How can we use the time at hand to cultivate insight and creativity?

I don’t believe in forcing insight or creativity. I don’t really feel like it’s a choice? If it’s not right it’s not right. Honestly I have not been in the mood over the last 6 weeks to do any deep thinking because time feels so bendy and strange right now; I’m finding it hard for any thought or feeling to feel substantial when I’m in the thick of myopic impermanence. 

A couple years ago I went to a month-long artist residency and only got any real work done on the last day! Whoops. I beat myself up about it at the time but in retrospect the valuable “work” that was happening there wasn’t able to be realized until later, with the shift in my perspective and fragments of ideas that needed that window of incubation and distance. Similarly, one thing I have been pretty diligent about recently is mere documentation without strings attached — little things I’m noticing, sitting on the porch and just watching trees move around in the wind, realizing there’s a weird sticker on my shoe that’s probably been there for a year, looking next door and inventing theories about why my neighbor orders delivery from Chipotle every day...this is what’s going on in my brain. If all I can do is be a witness, so be it. 

What was the first thing you did when you woke up this morning?

Try to locate my glasses, which I always fall asleep wearing and lose in the bed.

What did you make for dinner last night?

GIANT salad — greens, raw and roasted veg, sauerkraut, seeds, nuts, avocado, and dressing I make that’s just Gjusta EVOO/lemon/dijon. Secret ingredient za’atar salt! Sourdough from our friend Spencer that we froze and have been rationing out. Reallyyyyy delicious chilled red wine since it was 90 degrees out.

I saw that you are a fan of time blocking, and I know you have worked from home for years, can you please share with us your techniques and any tips you have for making the most of your work day. 

Sure! The time blocking thing isn’t really any strict or fancy technique, but essentially I just try as best I can to have a strategy for my day before I get started and then block out the day into tasks that I am feasibly able to accomplish. For example, I am more focused and a better writer in the morning so I put all creative and writing projects before lunch. Then I know I get really sleepy and can be unmotivated in the afternoons so I will do more emailing or transactional tasks then. My method is not your method but it is A method, so that’s my only advice.

Other things:

I get super antsy if I’m just sitting in the same spot all day so I like to switch up my working situation multiple times (have had to get inventive since I can’t just go to the coffee shop anymore; I’ve been physically moving my desk outside on sunny days and taking lots of mid-day breaks.) 

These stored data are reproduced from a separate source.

(** * The looker's overlay base and interaction elements

    A shallow embedding of [app/packages/looker/src/overlays/base.ts] and
    [app/packages/looker/src/elements/common.ts].

    JavaScript numbers that carry geometry (pan, scale, page and client
    coordinates) are idealised as exact rationals [Q] in the handlers;
    strict equality [===] on them is [Qeq_bool].  The arithmetic of the
    wheel handler is embedded a second time on binary64 numbers, for what
    depends on rounding.  Indices and frame numbers are integers [Z].  A
    value that may be [undefined] or [null] is an [option]; a property
    read on the filter object goes through [Object.prototype]. *)

From Stdlib Require Import ZArith QArith Qminmax Qfield Lqa Lia List String Bool.
From Stdlib Require Import Floats.
From stdpp Require Import base option list gmap strings.
Import ListNotations.

Local Open Scope string_scope.
Local Open Scope Z_scope.

(** ** Shared data: [state.ts] as the two source files use it *)

Definition Coordinates : Type := (Q * Q)%type.
Definition Dimensions : Type := (Q * Q)%type.
(** [[tlx, tly, width, height]] *)
Definition BoundingBox : Type := (Q * Q * Q * Q)%type.

(** The outcome of calling a JavaScript function: it returns a value or it
    throws. *)
Inductive Result (A : Type) : Type :=
| Returns (a : A)
| Throws (error : string).
Arguments Returns {A} & a.
Arguments Throws {A} error.

(** [RegularLabel extends BaseLabel] *)
Record RegularLabel : Type := {
  id : string;
  _cls : string;
  frame_number : option Z;
  tags : list string;
  index : option Z;
  label : option string;
  confidence : option Q
}.

Record Coloring : Type := {
  byLabel : bool;
  pool : list string;
  seed : Z
}.

Record Options : Type := {
  activePaths : option (list string);
  filter : option (gmap string (RegularLabel -> Result bool));
  coloring : Coloring;
  selectedLabels : list string;
  onlyShowHoveredLabel : bool;
  showLabel : bool;
  showConfidence : bool;
  showTooltip : bool
}.

Record Config : Type := {
  thumbnail : bool;
  dimensions : Dimensions
}.

(** [BaseState], with the two fields the elements read behind
    [@ts-ignore]: [playing] ([undefined] is falsy, so it is a [bool]) and
    [frameNumber]. *)
Record BaseState : Type := {
  rotate : Z;
  showControls : bool;
  showOptions : bool;
  hovering : bool;
  hoveringControls : bool;
  disableControls : bool;
  panning : bool;
  wheeling : bool;
  canZoom : bool;
  fullscreen : bool;
  loaded : bool;
  playing : bool;
  frameNumber : option Z;
  pan : Coordinates;
  scale : Q;
  windowBBox : BoundingBox;
  cursorCoordinates : Coordinates;
  config : Config;
  options : Options
}.

(** ** [overlays/base.ts] *)

(** [enum CONTAINS], in numerical order. *)
Inductive CONTAINS : Type := NONE | CONTENT | BORDER.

Also I am strict with my boundaries with clients which I think is incredibly important. I am not going to respond to texts at 9pm because that’s just ludicrous! Stop texting me!

Lastly I like to have at least 3 different beverages in the mix at all moments. Not a tip, just a thing I like. I wish I could tell you I have a perfectly organized workspace punctuated by ikebana pairings of fresh peonies and found branches but... nope, just drinks.